(Beginning of Given records)
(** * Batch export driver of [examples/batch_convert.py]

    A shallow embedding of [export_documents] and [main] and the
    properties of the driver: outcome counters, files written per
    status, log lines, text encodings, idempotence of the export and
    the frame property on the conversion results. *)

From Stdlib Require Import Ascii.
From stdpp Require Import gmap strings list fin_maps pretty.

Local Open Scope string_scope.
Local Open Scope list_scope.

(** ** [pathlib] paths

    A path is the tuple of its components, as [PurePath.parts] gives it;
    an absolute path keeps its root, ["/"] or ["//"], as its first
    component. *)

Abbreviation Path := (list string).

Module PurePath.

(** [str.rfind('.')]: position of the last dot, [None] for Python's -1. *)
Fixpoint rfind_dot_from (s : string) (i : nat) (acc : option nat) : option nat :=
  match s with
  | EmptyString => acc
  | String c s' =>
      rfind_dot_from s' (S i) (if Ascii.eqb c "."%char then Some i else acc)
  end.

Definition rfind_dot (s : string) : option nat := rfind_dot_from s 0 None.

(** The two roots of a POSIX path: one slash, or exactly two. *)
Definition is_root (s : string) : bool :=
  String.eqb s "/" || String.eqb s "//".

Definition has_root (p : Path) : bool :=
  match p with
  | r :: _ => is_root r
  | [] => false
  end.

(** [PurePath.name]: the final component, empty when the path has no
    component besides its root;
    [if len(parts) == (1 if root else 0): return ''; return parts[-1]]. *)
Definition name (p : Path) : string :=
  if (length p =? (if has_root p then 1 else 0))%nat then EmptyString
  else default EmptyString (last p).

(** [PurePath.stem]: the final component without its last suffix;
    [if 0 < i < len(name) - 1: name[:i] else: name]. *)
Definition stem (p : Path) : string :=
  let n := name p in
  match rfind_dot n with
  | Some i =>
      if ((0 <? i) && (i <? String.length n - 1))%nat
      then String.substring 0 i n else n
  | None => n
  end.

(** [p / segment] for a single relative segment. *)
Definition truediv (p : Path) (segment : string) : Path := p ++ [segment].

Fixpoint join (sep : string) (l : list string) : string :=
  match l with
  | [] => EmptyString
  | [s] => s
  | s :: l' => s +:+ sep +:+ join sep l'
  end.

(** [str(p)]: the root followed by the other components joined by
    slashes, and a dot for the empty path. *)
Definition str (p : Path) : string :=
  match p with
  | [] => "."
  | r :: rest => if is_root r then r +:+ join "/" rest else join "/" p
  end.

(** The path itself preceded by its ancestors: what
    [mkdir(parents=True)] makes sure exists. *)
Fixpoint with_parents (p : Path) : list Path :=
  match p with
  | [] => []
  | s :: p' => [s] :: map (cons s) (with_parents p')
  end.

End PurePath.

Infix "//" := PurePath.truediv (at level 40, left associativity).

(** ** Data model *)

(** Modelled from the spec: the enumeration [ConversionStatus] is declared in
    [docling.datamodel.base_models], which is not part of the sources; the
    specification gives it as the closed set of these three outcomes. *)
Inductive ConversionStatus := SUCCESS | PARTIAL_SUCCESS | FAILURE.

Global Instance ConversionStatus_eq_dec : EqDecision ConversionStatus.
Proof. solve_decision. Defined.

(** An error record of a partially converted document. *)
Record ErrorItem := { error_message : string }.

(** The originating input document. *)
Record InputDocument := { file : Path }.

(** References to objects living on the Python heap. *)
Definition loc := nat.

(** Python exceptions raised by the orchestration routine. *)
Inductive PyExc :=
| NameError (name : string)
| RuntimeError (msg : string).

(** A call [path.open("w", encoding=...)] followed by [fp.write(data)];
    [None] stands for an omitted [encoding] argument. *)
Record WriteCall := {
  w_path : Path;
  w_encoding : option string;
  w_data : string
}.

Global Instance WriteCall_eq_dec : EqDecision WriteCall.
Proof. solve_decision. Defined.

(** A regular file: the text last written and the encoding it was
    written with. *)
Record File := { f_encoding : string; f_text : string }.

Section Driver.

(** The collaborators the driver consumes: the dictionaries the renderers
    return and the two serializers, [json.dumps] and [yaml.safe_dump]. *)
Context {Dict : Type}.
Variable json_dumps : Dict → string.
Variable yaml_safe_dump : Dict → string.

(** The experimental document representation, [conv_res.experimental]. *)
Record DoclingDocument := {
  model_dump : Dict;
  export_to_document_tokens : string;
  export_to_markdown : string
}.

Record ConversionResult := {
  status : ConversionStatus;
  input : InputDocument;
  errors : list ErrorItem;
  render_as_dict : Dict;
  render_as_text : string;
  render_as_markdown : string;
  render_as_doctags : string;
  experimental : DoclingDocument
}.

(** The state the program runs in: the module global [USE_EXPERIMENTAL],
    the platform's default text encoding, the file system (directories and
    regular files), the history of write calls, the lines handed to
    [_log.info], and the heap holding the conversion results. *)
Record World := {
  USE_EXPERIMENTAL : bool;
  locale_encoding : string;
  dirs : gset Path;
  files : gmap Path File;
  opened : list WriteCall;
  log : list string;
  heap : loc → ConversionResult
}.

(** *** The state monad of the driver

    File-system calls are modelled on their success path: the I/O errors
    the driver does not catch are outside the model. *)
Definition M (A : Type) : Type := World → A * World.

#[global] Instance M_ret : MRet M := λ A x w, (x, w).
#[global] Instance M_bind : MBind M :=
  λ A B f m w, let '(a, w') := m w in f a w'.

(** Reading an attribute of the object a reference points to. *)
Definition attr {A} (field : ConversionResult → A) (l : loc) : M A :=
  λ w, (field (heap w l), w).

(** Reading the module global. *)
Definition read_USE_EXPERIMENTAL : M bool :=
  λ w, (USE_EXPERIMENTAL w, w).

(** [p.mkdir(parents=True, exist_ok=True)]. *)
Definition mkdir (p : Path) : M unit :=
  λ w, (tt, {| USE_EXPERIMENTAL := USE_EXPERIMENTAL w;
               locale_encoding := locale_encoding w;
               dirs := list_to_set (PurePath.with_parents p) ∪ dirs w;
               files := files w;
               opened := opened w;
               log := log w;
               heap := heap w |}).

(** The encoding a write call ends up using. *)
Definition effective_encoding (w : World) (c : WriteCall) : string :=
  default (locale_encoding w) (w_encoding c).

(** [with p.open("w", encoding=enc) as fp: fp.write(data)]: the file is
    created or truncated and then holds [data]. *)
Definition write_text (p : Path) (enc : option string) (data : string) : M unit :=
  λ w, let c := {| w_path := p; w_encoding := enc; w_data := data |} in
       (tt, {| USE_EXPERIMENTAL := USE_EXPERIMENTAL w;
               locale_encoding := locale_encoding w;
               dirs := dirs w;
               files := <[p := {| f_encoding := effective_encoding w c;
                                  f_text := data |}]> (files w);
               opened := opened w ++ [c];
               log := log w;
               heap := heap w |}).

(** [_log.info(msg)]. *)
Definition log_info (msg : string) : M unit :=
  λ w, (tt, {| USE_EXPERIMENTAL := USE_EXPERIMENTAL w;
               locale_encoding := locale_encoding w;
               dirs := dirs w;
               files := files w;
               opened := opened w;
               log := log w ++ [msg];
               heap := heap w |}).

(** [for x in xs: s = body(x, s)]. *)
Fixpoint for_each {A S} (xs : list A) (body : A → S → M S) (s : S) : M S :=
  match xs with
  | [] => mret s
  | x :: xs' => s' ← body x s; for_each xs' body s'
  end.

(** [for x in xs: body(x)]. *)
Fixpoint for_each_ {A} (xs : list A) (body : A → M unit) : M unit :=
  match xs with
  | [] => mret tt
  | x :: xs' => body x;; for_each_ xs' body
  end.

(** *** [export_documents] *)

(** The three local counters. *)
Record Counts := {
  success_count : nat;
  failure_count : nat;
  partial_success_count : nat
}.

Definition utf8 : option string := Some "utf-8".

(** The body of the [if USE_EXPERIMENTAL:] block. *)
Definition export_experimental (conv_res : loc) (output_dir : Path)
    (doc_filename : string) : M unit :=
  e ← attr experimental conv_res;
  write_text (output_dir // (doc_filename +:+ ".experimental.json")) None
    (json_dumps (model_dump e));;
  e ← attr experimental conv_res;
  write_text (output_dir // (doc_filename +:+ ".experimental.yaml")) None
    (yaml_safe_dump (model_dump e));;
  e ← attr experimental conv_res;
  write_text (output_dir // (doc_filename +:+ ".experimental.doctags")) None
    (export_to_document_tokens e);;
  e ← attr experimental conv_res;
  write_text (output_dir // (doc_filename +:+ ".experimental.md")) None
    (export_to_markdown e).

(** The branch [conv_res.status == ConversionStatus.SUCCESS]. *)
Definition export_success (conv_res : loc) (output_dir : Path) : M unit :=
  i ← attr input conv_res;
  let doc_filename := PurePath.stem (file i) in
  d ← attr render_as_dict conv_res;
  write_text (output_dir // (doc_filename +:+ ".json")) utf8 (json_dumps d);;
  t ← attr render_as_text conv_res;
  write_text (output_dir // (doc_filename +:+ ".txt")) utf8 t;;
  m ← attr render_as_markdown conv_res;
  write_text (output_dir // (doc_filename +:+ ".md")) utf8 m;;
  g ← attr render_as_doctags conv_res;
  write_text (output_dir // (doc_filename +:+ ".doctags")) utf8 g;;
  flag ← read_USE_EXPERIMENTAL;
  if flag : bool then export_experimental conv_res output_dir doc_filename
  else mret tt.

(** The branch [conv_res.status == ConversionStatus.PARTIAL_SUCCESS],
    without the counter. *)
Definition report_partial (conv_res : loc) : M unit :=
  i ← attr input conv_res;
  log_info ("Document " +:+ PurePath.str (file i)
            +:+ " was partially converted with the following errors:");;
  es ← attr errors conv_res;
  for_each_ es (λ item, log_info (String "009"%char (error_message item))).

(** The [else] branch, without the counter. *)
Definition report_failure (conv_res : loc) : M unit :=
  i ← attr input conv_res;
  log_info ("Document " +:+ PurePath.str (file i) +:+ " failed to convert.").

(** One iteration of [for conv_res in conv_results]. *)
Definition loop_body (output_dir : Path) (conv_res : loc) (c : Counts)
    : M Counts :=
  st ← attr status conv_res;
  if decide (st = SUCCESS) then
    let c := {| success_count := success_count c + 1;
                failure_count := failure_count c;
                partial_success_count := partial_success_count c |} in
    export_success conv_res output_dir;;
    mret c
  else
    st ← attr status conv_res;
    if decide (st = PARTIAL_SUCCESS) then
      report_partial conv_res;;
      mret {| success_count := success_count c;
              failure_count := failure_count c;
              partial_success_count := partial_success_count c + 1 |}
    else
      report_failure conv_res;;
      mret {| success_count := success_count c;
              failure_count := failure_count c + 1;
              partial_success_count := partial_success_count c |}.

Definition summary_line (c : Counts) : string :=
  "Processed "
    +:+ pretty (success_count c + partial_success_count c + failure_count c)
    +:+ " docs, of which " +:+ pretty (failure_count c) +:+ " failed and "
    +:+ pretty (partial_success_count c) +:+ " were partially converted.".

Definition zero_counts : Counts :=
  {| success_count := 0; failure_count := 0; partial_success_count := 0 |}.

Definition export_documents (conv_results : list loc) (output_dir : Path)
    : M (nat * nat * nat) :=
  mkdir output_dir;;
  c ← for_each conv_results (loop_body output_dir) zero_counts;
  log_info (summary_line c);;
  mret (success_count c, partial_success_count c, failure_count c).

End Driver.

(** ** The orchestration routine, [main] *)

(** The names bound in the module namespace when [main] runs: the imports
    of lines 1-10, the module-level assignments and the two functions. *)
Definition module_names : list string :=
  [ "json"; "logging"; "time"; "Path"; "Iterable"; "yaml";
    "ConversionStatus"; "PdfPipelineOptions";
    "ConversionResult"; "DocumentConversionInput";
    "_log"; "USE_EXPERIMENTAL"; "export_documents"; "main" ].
(End of Given records)
(Beginning of Given records)
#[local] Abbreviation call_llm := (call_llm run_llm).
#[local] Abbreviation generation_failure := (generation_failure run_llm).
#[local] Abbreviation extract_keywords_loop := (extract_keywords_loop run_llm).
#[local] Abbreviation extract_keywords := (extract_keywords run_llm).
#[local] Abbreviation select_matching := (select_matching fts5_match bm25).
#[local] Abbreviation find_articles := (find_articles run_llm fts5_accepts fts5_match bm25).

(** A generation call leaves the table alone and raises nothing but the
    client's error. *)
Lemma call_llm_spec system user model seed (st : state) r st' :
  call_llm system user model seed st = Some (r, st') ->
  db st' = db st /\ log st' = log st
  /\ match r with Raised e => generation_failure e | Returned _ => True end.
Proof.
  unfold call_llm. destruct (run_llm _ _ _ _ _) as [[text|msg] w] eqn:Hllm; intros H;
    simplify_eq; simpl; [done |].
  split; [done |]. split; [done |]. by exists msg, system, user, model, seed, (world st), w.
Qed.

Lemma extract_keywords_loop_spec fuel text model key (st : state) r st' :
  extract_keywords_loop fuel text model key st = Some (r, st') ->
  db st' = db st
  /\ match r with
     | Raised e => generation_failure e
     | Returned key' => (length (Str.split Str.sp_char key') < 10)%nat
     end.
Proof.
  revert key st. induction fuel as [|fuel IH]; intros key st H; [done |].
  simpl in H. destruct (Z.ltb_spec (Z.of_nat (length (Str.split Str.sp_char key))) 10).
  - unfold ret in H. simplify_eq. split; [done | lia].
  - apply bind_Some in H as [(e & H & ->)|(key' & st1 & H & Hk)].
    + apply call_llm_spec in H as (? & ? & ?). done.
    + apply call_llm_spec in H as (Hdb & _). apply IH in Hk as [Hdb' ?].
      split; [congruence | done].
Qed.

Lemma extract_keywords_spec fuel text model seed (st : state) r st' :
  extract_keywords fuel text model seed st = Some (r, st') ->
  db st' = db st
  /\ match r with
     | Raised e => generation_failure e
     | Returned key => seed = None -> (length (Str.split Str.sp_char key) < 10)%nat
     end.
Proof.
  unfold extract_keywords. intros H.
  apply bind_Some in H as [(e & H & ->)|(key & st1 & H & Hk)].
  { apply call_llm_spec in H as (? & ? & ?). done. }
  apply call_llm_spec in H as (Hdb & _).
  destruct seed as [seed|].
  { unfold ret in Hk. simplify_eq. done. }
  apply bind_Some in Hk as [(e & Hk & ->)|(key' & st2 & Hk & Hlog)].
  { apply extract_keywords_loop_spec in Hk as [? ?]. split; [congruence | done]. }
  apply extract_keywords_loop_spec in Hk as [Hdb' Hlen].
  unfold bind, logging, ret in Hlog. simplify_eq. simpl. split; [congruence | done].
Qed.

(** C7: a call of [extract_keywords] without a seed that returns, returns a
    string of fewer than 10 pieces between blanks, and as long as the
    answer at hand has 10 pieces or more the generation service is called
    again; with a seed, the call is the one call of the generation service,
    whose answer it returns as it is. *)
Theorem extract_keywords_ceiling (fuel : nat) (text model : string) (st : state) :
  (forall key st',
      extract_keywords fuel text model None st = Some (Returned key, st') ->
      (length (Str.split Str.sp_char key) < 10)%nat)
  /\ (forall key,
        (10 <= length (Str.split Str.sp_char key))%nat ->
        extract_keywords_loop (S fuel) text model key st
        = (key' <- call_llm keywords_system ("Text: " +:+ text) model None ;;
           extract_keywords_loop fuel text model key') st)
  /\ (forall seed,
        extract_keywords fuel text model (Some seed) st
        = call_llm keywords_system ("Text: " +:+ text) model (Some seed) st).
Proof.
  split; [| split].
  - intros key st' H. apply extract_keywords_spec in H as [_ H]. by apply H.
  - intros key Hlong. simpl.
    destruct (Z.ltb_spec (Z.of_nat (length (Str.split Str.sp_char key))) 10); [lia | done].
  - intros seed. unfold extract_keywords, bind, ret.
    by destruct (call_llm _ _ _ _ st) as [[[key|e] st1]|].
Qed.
(End of Given records)
Reproduce each line of the records in which the string "split" appears.

  split; [done |]. split; [done |]. by exists msg, system, user, model, seed, (world st), w.
     | Returned key' => (length (Str.split Str.sp_char key') < 10)%nat
  simpl in H. destruct (Z.ltb_spec (Z.of_nat (length (Str.split Str.sp_char key))) 10).
  - unfold ret in H. simplify_eq. split; [done | lia].
      split; [congruence | done].
     | Returned key => seed = None -> (length (Str.split Str.sp_char key) < 10)%nat
  { apply extract_keywords_loop_spec in Hk as [? ?]. split; [congruence | done]. }
  unfold bind, logging, ret in Hlog. simplify_eq. simpl. split; [congruence | done].
      (length (Str.split Str.sp_char key) < 10)%nat)
        (10 <= length (Str.split Str.sp_char key))%nat ->
  split; [| split].
    destruct (Z.ltb_spec (Z.of_nat (length (Str.split Str.sp_char key))) 10); [lia | done].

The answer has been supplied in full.